The story has been told one way or another countless times: A gifted athlete from an eastern European country searches for opportunity beyond the deteriorating situation of revolution and now war that continues to devastate her homeland.

The difference is, not many adapt as well as Anna Bogoslavets.

UNLV has built a championship women’s tennis program over the years with a virtual smorgasbord of cultural diversity, scouring the globe for players who see in the Rebels and, a much larger sense, attending school in the United States as a life-altering option too promising to deny.

Bogoslavets, a freshman on a roster that features only foreign players, is a young woman from the Ukrainian capital of Kiev who will shatter the single-season record for winning percentage, which happens when the last time you lost a match is Jan. 15.

The Rebels, the Mountain West champions, open the NCAA Tournament against Southern California on Friday in Malibu, California, where Bogoslavets will enter her singles match with a 24-1 record, the only player in school history to reach 20 wins in a season with fewer than five losses.

“Things were pretty horrible in Ukraine,” she said. “Now, I feel perfect. The coaches here want to help me become a better person and player. I feel much more support here from everyone. I feel a responsibility to win for the team.
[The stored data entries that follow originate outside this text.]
(** The requester has [A1], the server sends [A2], right above it. *)
Lemma sync_reply_witness :
  exists q' i sent, m_peers (handleGetBlocks nenv0 alice request server) !! alice = Some q'
    /\ p_sendQueue q' = (CmdGetAddr, []) :: map (fun b => (CmdBlock, blk_Serialize b)) sent
    /\ map snd (p_sendQueue q') = [[]; blk_Serialize A2]
    /\ Z.of_nat i = c_tipHeight (submit [A1] start) /\ c_tipHeight (submit [A1] start) = 1.
Proof.
  destruct (m_peers server !! alice) as [q|] eqn:E; [|by vm_compute in E].
  assert (p_done q = false) as E0 by (refine (fmap_field p_done _ _ _ E _); vm_compute; reflexivity).
  assert (p_sendQueue q = [(CmdGetAddr, [])]) as E1
    by (refine (fmap_field p_sendQueue _ _ _ E _); vm_compute; reflexivity).
  pose proof (eq_ind_r (chain_inv net blocks) run_A1_A2_inv (joined_chain 0 (submit [A1; A2] start))) as Hs.
  destruct (ci_main _ _ _ Hs) as [bs Hm].
  destruct (sync_reply nenv0 net blocks (submit [A1] start) server alice q request bs)
    as (i & k & q' & Hq' & Hsent & _ & _ & _ & Htip & _).
  - apply blocks_universe.
  - apply run_A1_inv.
  - exact Hs.
  - exact Hm.
  - reflexivity.
  - exact E.
  - exact E0.
  - rewrite E1. vm_compute. discriminate.
  - exists q', i, (take k (drop i bs)). split; [exact Hq'|]. split; [rewrite Hsent, E1; reflexivity|].
    split; [refine (fmap_field (fun q => map snd (p_sendQueue q)) _ _ _ Hq' _); vm_compute; reflexivity|].
    split; [apply Htip; vm_compute; reflexivity|vm_compute; reflexivity].
Defined.

Lemma gather_exact_witness : gatherAddresses nenv0 5 node1 = [alice] /\ len (gatherAddresses nenv0 5 node1) <= 5.
Proof.
  split; [vm_compute; reflexivity|]. apply (gather_exact nenv0 5 node1). lia.
Defined.

Lemma block_relay_witness :
  exists q' x, m_peers (BroadcastBlock nenv0 (block_hash A1) A1 node1) !! alice = Some q'
    /\ p_sendQueue q' = [(CmdGetAddr, []); x].
Proof.
  destruct (m_peers node1 !! alice) as [q|] eqn:E; [|by vm_compute in E].
  assert (p_done q = false) as E0 by (refine (fmap_field p_done _ _ _ E _); vm_compute; reflexivity).
  assert (p_sendQueue q = [(CmdGetAddr, [])]) as E1
    by (refine (fmap_field p_sendQueue _ _ _ E _); vm_compute; reflexivity).
  assert (bool_decide (block_hash A1 ∉ p_knownInv q) = true) as E2
    by (refine (fmap_field (fun q => bool_decide (block_hash A1 ∉ p_knownInv q)) _ _ _ E _); vm_compute; reflexivity).
  destruct (block_relay nenv0 (block_hash A1) A1 node1) as (order & _ & H).
  - apply (bool_decide_unpack _). vm_compute. exact I.
  - intros a. unfold peer_list, nenv0, ne_peers. rewrite list_elem_of_fmap. split.
    + intros ([a' q0] & -> & H%elem_of_map_to_list). exists q0. exact H.
    + intros [q0 H]. exists (a, q0). split; [reflexivity|]. apply elem_of_map_to_list. exact H.
  - destruct (H alice q E E0) as (q' & Hq' & _ & Hsent); [rewrite E1; vm_compute; reflexivity|].
    destruct (Hsent (bool_decide_eq_true_1 _ E2)) as (i & _ & Hi). exists q'. eexists. split; [exact Hq'|].
    rewrite Hi, E1. reflexivity.
Defined.

(** The mempool falls behind the chain: when a block connects blocks that waited in
    the orphan pool, the handler reports only the height of that block, so the pool checks
    maturity against a height below the tip's (here 1 instead of 2) until the next block. *)
Theorem pool_height_lags :
  let m := run [join 3; block_event 10 A2; block_event 20 A1] (node start) in
  c_tipHash (m_chain m) = block_hash A2 /\ c_tipHeight (m_chain m) = 2 /\ mp_tipHeight (m_mempool m) = 1.
Proof. vm_compute. repeat split. Qed.
End witnesses.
“We survived the revolution of 2014 back home, but the best reason to come here was to get away from the war now, to get an education.”

 

It is one of the more overlooked success stories on campus annually, hidden among the headlines of bizarre basketball coaching searches and a football program continuing to search for any level of relevancy and an athletic department apparently in flux: Kevin Cory just keeps producing impressive student athletes.
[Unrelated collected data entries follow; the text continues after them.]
Context `{WO : WalletOps}.

(** The content of a path: the wallet's file is where the wallet has it. *)
Definition file_at (w : HDWallet) (fs : Files) (path : list byte) : FileContent :=
  if bool_decide (path = re_wallet_path renv) then w_file w else default Missing (fl_files fs !! path).
Definition put_file (path : list byte) (c : FileContent) (w : HDWallet) (fs : Files) : HDWallet * Files :=
  if bool_decide (path = re_wallet_path renv) then (set_disk c (w_tick w) w, fs)
  else (w, {| fl_dirs := fl_dirs fs; fl_files := <[path := c]> (fl_files fs) |}).

(** [os.WriteFile]: once the file is open, which truncates it, a failure leaves part of the
    new content. *)
Definition os_WriteFile (path : list byte) (data : FileContent) (w : HDWallet) (fs : Files) : bool * (HDWallet * Files) :=
  if is_dir fs path || re_open_fails renv fs path then (false, (w, fs))
  else match re_write renv fs path data with
       | Some part => (false, put_file path part w fs)
       | None => (true, put_file path data w fs)
       end.
End files.

Section server.
Context {St : Type} `{BS : BlockStore St} `{EN : Engine} {EC : ECOps} {WO : WalletOps}.
Context {PS : Type} `{PST : PeerStore PS}.

(** The server, with what it points to. *)
Record Server := {
  sv_node : Manager St PS;
  sv_wallet : option HDWallet;
  sv_params : ChainParams;
  sv_feePerByte : Z;
  sv_authUser : list byte;
  sv_authPassword : list byte;
  sv_stopping : bool;
  sv_files : Files }.                                (** the working directory *)

Definition set_node (m : Manager St PS) (s : Server) : Server :=
  {| sv_node := m; sv_wallet := sv_wallet s; sv_params := sv_params s; sv_feePerByte := sv_feePerByte s;
     sv_authUser := sv_authUser s; sv_authPassword := sv_authPassword s; sv_stopping := sv_stopping s;
     sv_files := sv_files s |}.
Definition set_wallet (w : HDWallet) (s : Server) : Server :=
  {| sv_node := sv_node s; sv_wallet := Some w; sv_params := sv_params s; sv_feePerByte := sv_feePerByte s;
     sv_authUser := sv_authUser s; sv_authPassword := sv_authPassword s; sv_stopping := sv_stopping s;
     sv_files := sv_files s |}.
Definition set_fee (fee : Z) (s : Server) : Server :=
  {| sv_node := sv_node s; sv_wallet := sv_wallet s; sv_params := sv_params s; sv_feePerByte := fee;
     sv_authUser := sv_authUser s; sv_authPassword := sv_authPassword s; sv_stopping := sv_stopping s;
     sv_files := sv_files s |}.
Definition set_stopping (s : Server) : Server :=
  {| sv_node := sv_node s; sv_wallet := sv_wallet s; sv_params := sv_params s; sv_feePerByte := sv_feePerByte s;
     sv_authUser := sv_authUser s; sv_authPassword := sv_authPassword s; sv_stopping := true;
     sv_files := sv_files s |}.
Definition set_files (fs : Files) (s : Server) : Server :=
  {| sv_node := sv_node s; sv_wallet := sv_wallet s; sv_params := sv_params s; sv_feePerByte := sv_feePerByte s;
     sv_authUser := sv_authUser s; sv_authPassword := sv_authPassword s; sv_stopping := sv_stopping s;
     sv_files := fs |}.

Context (cenv : Env) (nenv : NetEnv) (wenv : WalletEnv) (renv : RpcEnv).
Implicit Types (s : Server) (rq : Request).

Definition handler : Type := Request -> Server -> Response * Server.

Definition sv_chain s : Chain St := m_chain (sv_node s).
Definition sv_pool s : Mempool := m_mempool (sv_node s).
Definition tip_height s : Z := snd (Tip (sv_chain s)).

(** [makeUtxoIterator]: the calls of the iterator. *)
Definition makeUtxoIterator s : list (Hash * Z * UtxoEntry) := re_rows renv (UtxoSet_of (sv_chain s)).

(** ** Helpers *)

Definition requirePOST (h : handler) : handler := fun rq s =>
  if rq_post rq then h rq s else (RErr StatusMethodNotAllowed PostRequired, s).

Definition requireWallet (h : HDWallet -> handler) : handler := fun rq s =>
  match sv_wallet s with
  | None => (RErr StatusServiceUnavailable WalletNotLoaded, s)
  | Some w => h w rq s
  end.

(** A parameter that must not be empty. *)
Definition with_param (name : string) (h : list byte -> handler) : handler := fun rq s =>
  let v := rq_query rq name in
  if bool_decide (v = []) then (RErr StatusBadRequest (MissingParam name), s) else h v rq s.

(** [s.wallet.RequireUnlocked()]. *)
Definition with_unlocked (h : HDWallet -> handler) : handler := requireWallet (fun w rq s =>
  match RequireUnlocked wenv w with
  | (Err e, w) => (RErr StatusForbidden (WalletFailed e), set_wallet w s)
  | (Ok _, w) => h w rq (set_wallet w s)
  end).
It was announced in April that UNLV women’s tennis is one of two programs (women’s golf the other) with multiyear scores of 1,000 in the Academic Progress Rate, and it’s also true Cory’s team has reached ITA All-Academic status 12 of the past 14 years, presented to those tennis programs with a cumulative team GPA of 3.2 or above.

Cory is in his 17th season at UNLV, the winningest women’s tennis coach in school and conference history, and understands better than most how to build a successful program in 2016.

 

If there are 75 or so junior players from the U.S. each year who have the skill level needed to play Division I tennis, most are going to be gobbled up by the Stanfords and Floridas and elite of elite programs spread across 300-plus schools.

Everyone else then looks to Europe and Asia and all other parts of the world for talent.

The most amazing part about UNLV’s history in recruiting foreign players is that Cory never has been to any of those places where he has discovered so much skill, never boarded a flight to Spain or the Ukraine or Hungary or so many other dots on a global map. He relies on rankings and results and word of mouth and suggestions from those he has built relationships with over the years.

Sometimes, as with a player such as Bogoslavets, stars just align.

“She’s very athletic,” Cory said. “She can be aggressive when she needs to be and grind when she needs to. She runs like a gazelle. She’s tough mentally and physically. Whether that’s because of how she was affected by war in her country, I don’t know, but I find kids from those parts of the world have to be very tough.”

They actually found her while recruiting another player, when assistant coach Tim Nichols was watching a tournament in Israel and the player UNLV wanted was beaten by a national champion from Ukraine, who dropped the first set 6-0 but then fought and scrapped for a three-set victory.

Nichols sent Cory a text: I think we need to look at someone else.

That someone is 18 and misses her family, her mother, her father and brother who are in the Army back home, where Russia’s dirty war in Ukraine is far from over, as fighting in the southeastern part of the country continues and nearly 100 attacks are reported daily.

She misses the chance to speak her native language on a daily basis.

Bogoslavets intends to major in international business with a minor in German and hopes to one day live in Austria. She loves everything about Las Vegas — the school, the different cultures within her team, the bright lights of the Strip.

Everything except the food.

“I have pizza and hamburgers on my cheat days, but American food is pretty bad,” she said. “I mostly eat chicken, lettuce, oatmeal and sometimes milk.”

Hey, whatever gets you to 24-1, to a historic freshman season, to a conference championship and NCAA regional.

I would say she has adapted quite well, save all the lettuce and oatmeal.